== Segment start ==

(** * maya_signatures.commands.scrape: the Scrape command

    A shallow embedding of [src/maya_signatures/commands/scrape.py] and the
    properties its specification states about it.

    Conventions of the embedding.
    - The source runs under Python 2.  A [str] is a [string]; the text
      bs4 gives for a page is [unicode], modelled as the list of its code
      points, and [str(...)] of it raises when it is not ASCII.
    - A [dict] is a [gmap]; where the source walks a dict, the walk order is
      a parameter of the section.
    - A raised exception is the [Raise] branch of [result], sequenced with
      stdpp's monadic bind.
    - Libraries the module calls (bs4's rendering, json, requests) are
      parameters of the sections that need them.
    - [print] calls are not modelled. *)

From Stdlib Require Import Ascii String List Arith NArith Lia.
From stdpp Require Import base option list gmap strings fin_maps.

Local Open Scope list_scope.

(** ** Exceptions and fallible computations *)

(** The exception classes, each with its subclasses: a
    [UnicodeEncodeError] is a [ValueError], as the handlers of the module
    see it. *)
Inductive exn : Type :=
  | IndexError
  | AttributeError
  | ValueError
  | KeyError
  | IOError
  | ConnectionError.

== Segment end ==

- [Your objective] Give back each record exactly, from the first line through the last.

- [Task answer]
(** * maya_signatures.commands.scrape: the Scrape command

    A shallow embedding of [src/maya_signatures/commands/scrape.py] and the
    properties its specification states about it.

    Conventions of the embedding.
    - The source runs under Python 2.  A [str] is a [string]; the text
      bs4 gives for a page is [unicode], modelled as the list of its code
      points, and [str(...)] of it raises when it is not ASCII.
    - A [dict] is a [gmap]; where the source walks a dict, the walk order is
      a parameter of the section.
    - A raised exception is the [Raise] branch of [result], sequenced with
      stdpp's monadic bind.
    - Libraries the module calls (bs4's rendering, json, requests) are
      parameters of the sections that need them.
    - [print] calls are not modelled. *)

From Stdlib Require Import Ascii String List Arith NArith Lia.
From stdpp Require Import base option list gmap strings fin_maps.

Local Open Scope list_scope.

(** ** Exceptions and fallible computations *)

(** The exception classes, each with its subclasses: a
    [UnicodeEncodeError] is a [ValueError], as the handlers of the module
    see it. *)
Inductive exn : Type :=
  | IndexError
  | AttributeError
  | ValueError
  | KeyError
  | IOError
  | ConnectionError.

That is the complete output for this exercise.